The review panel argues WA Health’s existing human research ethics committee should be “flexible in its scope and operation” around data projects, and should handle all privacy and ethical issues; the report explicitly states that departmental data custodians should not have this role.
Meanwhile, across the nation
The nation’s first of this kind of whole-of-government data sharing law was passed in South Australia in December last year and came into effect on 30 May this year.
As such, the South Australian government is the furthest along with its data sharing trial run, which has focused on providing front-line workers in child protection with greater information about potential risks they or others would face prior to a site visit.
While limited in scope at this stage, state officials have prioritised the security of the linked data to ensure only the minimum number of people can see the ‘bigger picture’ of a family that mixing data sources can provide. The individual front line workers are not among those people with direct access to the family’s full timeline of events and interaction, but are informed only if there is something that could affect their safety. The information involve includes interactions relating to other family members, such as a parent recently released from custody, or a call to police from a sibling.
The initial trial started as a voluntary call-out to agencies and includes the Department of the Premier and Cabinet, Attorney General’s, Child Protection, Community Services, Correctional Services, and other related agencies.
The Victorian government has introduced data sharing legislation to Parliament, with the aim of linking up the “vast quantities of data” collected by all of its agencies so that “insights about what works and why” can be applied to health policy and other “pressing community concerns” like family violence, according to Special Minister of State Gavin Jennings.

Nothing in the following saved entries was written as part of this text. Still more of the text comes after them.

(* ===== verification/RuntimeConfig.v ===== *)
(** * Runtime configuration (lib/runtimeConfig.ts)

    The API and WebSocket base URLs come from build-time environment variables;
    [apiUrl] and [wsUrl] prefix request paths with them. *)

From S2P Require Import Prelude JsString.

Local Open Scope list_scope.

(** A host environment for the witnesses: the page at https://console.test, and
    a parser that knows one URL. *)
Definition sample_platform : Platform := {|
  unicode_lower := id;
  location_protocol := «"https:"»;
  location_host := «"console.test"»;
  url_parse := λ s, if jeqb s «"https://gw.test"»
                    then Some («"https:"», «"gw.test"») else None;
  type_error_message := «"Cannot read properties of null"»;
  uri_error_message := «"URI malformed"»;
  syntax_error_message := «"Unexpected end of JSON input"»;
|}.

Section RuntimeConfig.

Context `{Platform}.

(** ** Definitions *)

(** [import.meta.env]: the two variables the module reads. *)
Record Env := {
  VITE_API_BASE_URL : option jsstring;
  VITE_WS_BASE_URL : option jsstring;
}.

(** The match of [/\/+$/] starting at the current position: one or more slashes
    up to the end of the input. *)
Definition slashes_to_end (s : jsstring) : bool :=
  match s with [] => false | _ => forallb (λ c, N.eqb c slash) s end.

(** [value.replace(/\/+$/, "")]: the leftmost match is removed. *)
Fixpoint trimTrailingSlash (value : jsstring) : jsstring :=
  if slashes_to_end value then []
  else match value with [] => [] | c :: s => c :: trimTrailingSlash s end.

Definition ensureLeadingSlash (path : jsstring) : jsstring :=
  if startsWith path «"/"» then path else «"/"» ++ path.

Definition rawApiBase (env : Env) : jsstring :=
  nullish (trim <$> VITE_API_BASE_URL env) [].
Definition rawWsBase (env : Env) : jsstring :=
  nullish (trim <$> VITE_WS_BASE_URL env) [].

Definition apiBase (env : Env) : jsstring :=
  if jeqb (rawApiBase env) [] then [] else trimTrailingSlash (rawApiBase env).
Definition wsBase (env : Env) : jsstring :=
  if jeqb (rawWsBase env) [] then [] else trimTrailingSlash (rawWsBase env).

Definition apiUrl (env : Env) (path : jsstring) : jsstring :=
  let normalizedPath := ensureLeadingSlash path in
  if jeqb (apiBase env) [] then normalizedPath
  else apiBase env ++ normalizedPath.

(** The last two lines of [wsUrl]: the page's own origin. *)
Definition wsUrl_same_origin (normalizedPath : jsstring) : jsstring :=
  let proto := if jeqb location_protocol «"https:"» then «"wss"» else «"ws"» in
  proto ++ «"://"» ++ location_host ++ normalizedPath.

Definition wsUrl (env : Env) (path : jsstring) : jsstring :=
  let normalizedPath := ensureLeadingSlash path in
  if negb (jeqb (wsBase env) []) then wsBase env ++ normalizedPath
  else if negb (jeqb (apiBase env) []) then
    match url_parse (apiBase env) with
    | Some (protocol, host) =>
        let wsProto := if jeqb protocol «"https:"» then «"wss:"» else «"ws:"» in
        wsProto ++ «"//"» ++ host ++ normalizedPath
    | None => wsUrl_same_origin normalizedPath
    end
  else wsUrl_same_origin normalizedPath.

(** The origin a WebSocket is opened on when no WebSocket base is configured:
    that of the API base when it parses, the page's otherwise. *)
Definition ws_origin (env : Env) : jsstring * jsstring :=
  match (if jeqb (apiBase env) [] then None else url_parse (apiBase env)) with
  | Some o => o
  | None => (location_protocol, location_host)
  end.

(** ** Lemmas on the regular expression *)

Lemma slashes_to_end_spec s :
  slashes_to_end s = true ↔ ∃ k, s = replicate (S k) slash.
Proof.
  assert (∀ s, forallb (λ c, N.eqb c slash) s = true ↔ ∃ k, s = replicate k slash) as Hall.
  { clear s. induction s as [|c s IH]; simpl.
    - split; [exists 0; done|done].
    - rewrite andb_true_iff, N.eqb_eq, IH. split.
      + intros [-> [k ->]]. by exists (S k).
      + intros [[|k] ?]; simplify_eq/=. eauto. }
  destruct s as [|c s].
  - split; [done|]. intros [k Hk]. discriminate Hk.
  - unfold slashes_to_end. rewrite Hall. split; intros [k Hk].
    + destruct k as [|k]; [done|]. by exists k.
    + by exists (S k).
Qed.

Lemma trimTrailingSlash_split s :
  ∃ k, s = trimTrailingSlash s ++ replicate k slash ∧ last (trimTrailingSlash s) ≠ Some slash.
Proof.
  induction s as [|c s (k & Hk & Hl)]; [by exists 0|].
  cbn [trimTrailingSlash].
  destruct (slashes_to_end (c :: s)) eqn:E.
  { apply slashes_to_end_spec in E as [j Hj]. exists (S j). split; [done|]. done. }
  exists k. split; [simpl; congruence|].
  destruct (trimTrailingSlash s) as [|d t] eqn:Et; [|done].
  intros Hc. apply not_true_iff_false in E. apply E, slashes_to_end_spec.
  exists k. simpl in *. congruence.
Qed.

Lemma trimTrailingSlash_unique t k :
  last t ≠ Some slash → trimTrailingSlash (t ++ replicate k slash) = t.
Proof.
  intros Ht. destruct (trimTrailingSlash_split (t ++ replicate k slash)) as (j & Hj & Hl).
  set (u := trimTrailingSlash _) in *. clearbody u.
  assert (∀ (a b : jsstring) i j, a ++ replicate i slash = b ++ replicate j slash →
    last a ≠ Some slash → last b ≠ Some slash → a = b) as Huniq; [|by eapply Huniq].
  clear. intros a b i. induction i as [|i IH]; intros [|j] Heq Ha Hb.
  - by rewrite !app_nil_r in Heq.
  - exfalso. apply Ha. rewrite app_nil_r in Heq. subst a.
    by rewrite replicate_S_end, app_assoc, last_snoc.
  - exfalso. apply Hb. rewrite app_nil_r in Heq. subst b.
    by rewrite replicate_S_end, app_assoc, last_snoc.
  - rewrite !replicate_S_end, !app_assoc in Heq. apply app_inj_tail in Heq as [Heq _].
    by eapply IH.
Qed.

Lemma ensureLeadingSlash_head path : ∃ t, ensureLeadingSlash path = slash :: t.
Proof.
  unfold ensureLeadingSlash. case_match eqn:E; [|by eexists].
  apply startsWith_spec in E as [t ->]. by exists t.
Qed.

Lemma base_no_trailing_slash raw :
  last (if jeqb raw [] then [] else trimTrailingSlash raw) ≠ Some slash.
Proof.
  case_match; [done|]. by destruct (trimTrailingSlash_split raw) as (k & _ & ?).
Qed.

(** ** Lemmas on trimming configured values *)

Lemma trim_start_spaces ws s :
  forallb is_space ws = true → trim_start (ws ++ s) = trim_start s.
Proof.
  induction ws as [|c ws IH]; simpl; [done|]. intros [-> Hws]%andb_true_iff. auto.
Qed.

Lemma trim_end_spaces ws s :
  forallb is_space ws = true → trim_end (s ++ ws) = trim_end s.
Proof.
  intros Hws. unfold trim_end. rewrite rev_app_distr, trim_start_spaces; [done|].
  apply forallb_forall. intros c Hc%in_rev. by eapply forallb_forall in Hws.
Qed.

Lemma trim_end_slash s k : trim_end s = s → trim_end (s ++ replicate k slash) = s ++ replicate k slash.
Proof.
  intros Hs. destruct k as [|k]; [by rewrite app_nil_r|].
  unfold trim_end. rewrite replicate_S_end, app_assoc, rev_app_distr. simpl.
  by rewrite rev_involutive.
Qed.

Lemma trim_slashes b k ws :
  trim b = b → forallb is_space ws = true →
  trim (b ++ replicate k slash ++ ws) = b ++ replicate k slash.
Proof.
  intros Hb Hws. unfold trim in *.
  destruct b as [|c b].
  - destruct k as [|k]; simpl.
    + rewrite <-(app_nil_r ws), trim_start_spaces by done. done.
    + change (slash :: replicate k slash ++ ws) with (replicate (S k) slash ++ ws).
      rewrite trim_end_spaces by done. by apply (trim_end_slash [] (S k)).
  - assert (is_space c = false) as Hc.
    { destruct (is_space c) eqn:Hc; [|done].
      assert (length (trim_end (trim_start (c :: b))) ≤ length b) as Hlen.
      { unfold trim_end. rewrite length_rev.
        assert (∀ s, length (trim_start s) ≤ length s) as Hle
          by (intros; apply suffix_length, trim_start_suffix).
        simpl. rewrite Hc. etrans; [apply Hle|]. rewrite length_rev. apply Hle. }
      rewrite Hb in Hlen. simpl in Hlen. lia. }
    simpl in *. rewrite Hc in *. rewrite app_comm_cons, app_assoc, trim_end_spaces by done.
    by apply trim_end_slash.
Qed.

Lemma base_slashes b k ws :
  trim b = b → forallb is_space ws = true →
  (if jeqb (trim (b ++ replicate k slash ++ ws)) [] then []
   else trimTrailingSlash (trim (b ++ replicate k slash ++ ws))) =
  (if jeqb (trim b) [] then [] else trimTrailingSlash (trim b)).
Proof.
  intros Hb Hws. rewrite trim_slashes, Hb by done.
  destruct (trimTrailingSlash_split b) as (j & Hj & Hl).
  set (t := trimTrailingSlash b) in *. clearbody t. subst b.
  rewrite <-app_assoc, <-replicate_add, !trimTrailingSlash_unique by done.
  assert (∀ i, (if jeqb (t ++ replicate i slash) [] then [] else t) = t) as Hif; [|by rewrite !Hif].
  intros i. unfold jeqb. case_bool_decide as Hnil; [|done].
  by apply app_nil in Hnil as [-> _].
Qed.

(** What a configured variable means. *)
Definition base_of (v : option jsstring) : jsstring :=
  if jeqb (nullish (trim <$> v) []) [] then [] else trimTrailingSlash (nullish (trim <$> v) []).

(** Another way to write a variable: white space around it and slashes after it,
    and for an unset variable nothing else. *)
Inductive padded : option jsstring → option jsstring → Prop :=
  | padded_same v : padded v v
  | padded_set b pre k post :
      trim b = b → forallb is_space pre = true → forallb is_space post = true →
      padded (Some b) (Some (pre ++ b ++ replicate k slash ++ post))
  | padded_blank pre k post :
      forallb is_space pre = true → forallb is_space post = true →
      padded None (Some (pre ++ replicate k slash ++ post)).

Lemma padded_base v v' : padded v v' → base_of v' = base_of v.
Proof.
  assert (∀ b pre k post, trim b = b → forallb is_space pre = true → forallb is_space post = true →
    base_of (Some (pre ++ b ++ replicate k slash ++ post)) = base_of (Some b)) as Hset.
  { intros b pre k post Hb Hpre Hpost. unfold base_of. cbn [fmap option_fmap option_map nullish].
    assert (∀ s, trim (pre ++ s) = trim s) as -> by (intros s; unfold trim; by rewrite trim_start_spaces).
    by apply base_slashes. }
  destruct 1 as [v|b pre k post|pre k post Hpre Hpost]; [done|by apply Hset|].
  by apply (Hset [] pre k post).
Qed.

(** ** Properties *)

(** Every API URL is the configured base followed by the path with its
    leading slash, the base never ends in a slash, and the path part starts with
    one: base and path are joined by the slash of the path alone. *)
Theorem apiUrl_joins_once env path :
  apiUrl env path = apiBase env ++ ensureLeadingSlash path ∧
  last (apiBase env) ≠ Some slash ∧
  head (ensureLeadingSlash path) = Some slash.
Proof.
  split_and!.
  - unfold apiUrl, jeqb. case_bool_decide as Hb; [by rewrite Hb|done].
  - apply base_no_trailing_slash.
  - by destruct (ensureLeadingSlash_head path) as [t ->].
Qed.

(** C38: white space around a configured base and slashes after it change no URL,
    for the API base and the WebSocket base alike, and a variable of nothing else
    counts as unset. *)
Theorem base_url_normalised a a' w w' path :
  padded a a' → padded w w' →
  let env := Build_Env a w in
  let env' := Build_Env a' w' in
  apiUrl env' path = apiUrl env path ∧ wsUrl env' path = wsUrl env path.
Proof.
  intros Ha%padded_base Hw%padded_base env env'.
  assert (apiBase env' = apiBase env) as Ea by exact Ha.
  assert (wsBase env' = wsBase env) as Ew by exact Hw.
  unfold apiUrl, wsUrl. by rewrite Ea, Ew.
Qed.

(** Without a WebSocket base, the socket URL is the effective origin with
    the WebSocket scheme, encrypted exactly when that origin is https. *)
Theorem wsUrl_scheme env path :
  wsBase env = [] →
  wsUrl env path =
    (if jeqb (fst (ws_origin env)) «"https:"» then «"wss://"» else «"ws://"»)
    ++ snd (ws_origin env) ++ ensureLeadingSlash path.
Proof.
  intros Hw. unfold wsUrl, ws_origin, wsUrl_same_origin. rewrite Hw. simpl.
  destruct (jeqb (apiBase env) []); simpl; [by destruct (jeqb location_protocol _)|].
  destruct (url_parse (apiBase env)) as [[p h]|]; simpl; by destruct (jeqb _ _).
Qed.

End RuntimeConfig.

Lemma base_url_normalised_witness :
  @wsUrl sample_platform (Build_Env (Some «" / "») (Some «" wss://gw.test// "»)) «"ws/metrics"»
  = «"wss://gw.test/ws/metrics"».
Proof.
  etrans; [apply (@base_url_normalised sample_platform None (Some «" / "»)
    (Some «"wss://gw.test"») (Some «" wss://gw.test// "») «"ws/metrics"»)|].
  - apply (padded_blank «" "» 1 «" "»); reflexivity.
  - apply (padded_set «"wss://gw.test"» «" "» 2 «" "»); reflexivity.
  - vm_compute. reflexivity.
Defined.

Lemma wsUrl_scheme_witness :
  @wsUrl sample_platform (Build_Env (Some «"https://gw.test/"») None) «"/ws/metrics"»
  = «"wss://gw.test/ws/metrics"».
Proof.
  rewrite (@wsUrl_scheme sample_platform (Build_Env (Some «"https://gw.test/"») None)
    «"/ws/metrics"» ltac:(vm_compute; reflexivity)).
  vm_compute. reflexivity.
Defined.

The minister’s office said whole-of-government data sharing would be used to improve service planning and design, and collaboration between agencies. If passed, the proposed data sharing act will create the legal framework to allow that to happen and establish the state’s chief data officer as a statutory officer. According to Jennings:
“The Bill also includes strong safeguards and oversight to protect personal data and information, including independent oversight by Victoria’s privacy regulators, mandatory reporting of any potential breaches, and new offences for unauthorised access, use or disclosure.”
The Victorian minister claims data sharing between agencies will enable the government to better protect survivors of family violence in particular.
New South Wales
In Sydney, the New South Wales government’s plan to build a secure “data marketplace” for government agencies, companies and non-government organisations to share information is moving ahead. It has struck a deal to use local company Data Republic’s “Senate” platform for the open data service.
And in case there is any concern that public fears about privacy are not being managed, the Prime Minister’s department assures us the federal government’s Open Government Partnership pledge to “build and maintain public trust to address concerns about data sharing and release” is officially on track.
A framework is being developed, based on “research involving public focus groups, and expertise and existing work programs within government” and this will “ensure alignment across government data and digital initiatives” while public engagement “on a broader level” is reportedly on schedule to kick off in the second half of this year, even though Christmas is fast approaching.
Public servants have also been preparing to establish an expert panel that would include “non-government representation from data groups, privacy groups, digital rights organisations, consumer rights groups, industry associations and civil society” in relation to the OGP pledge.
It seems these processes are mostly waiting on the Turnbull government’s looming response to the Productivity Commission inquiry into data availability and use, which is also expected sometime before the end of 2017.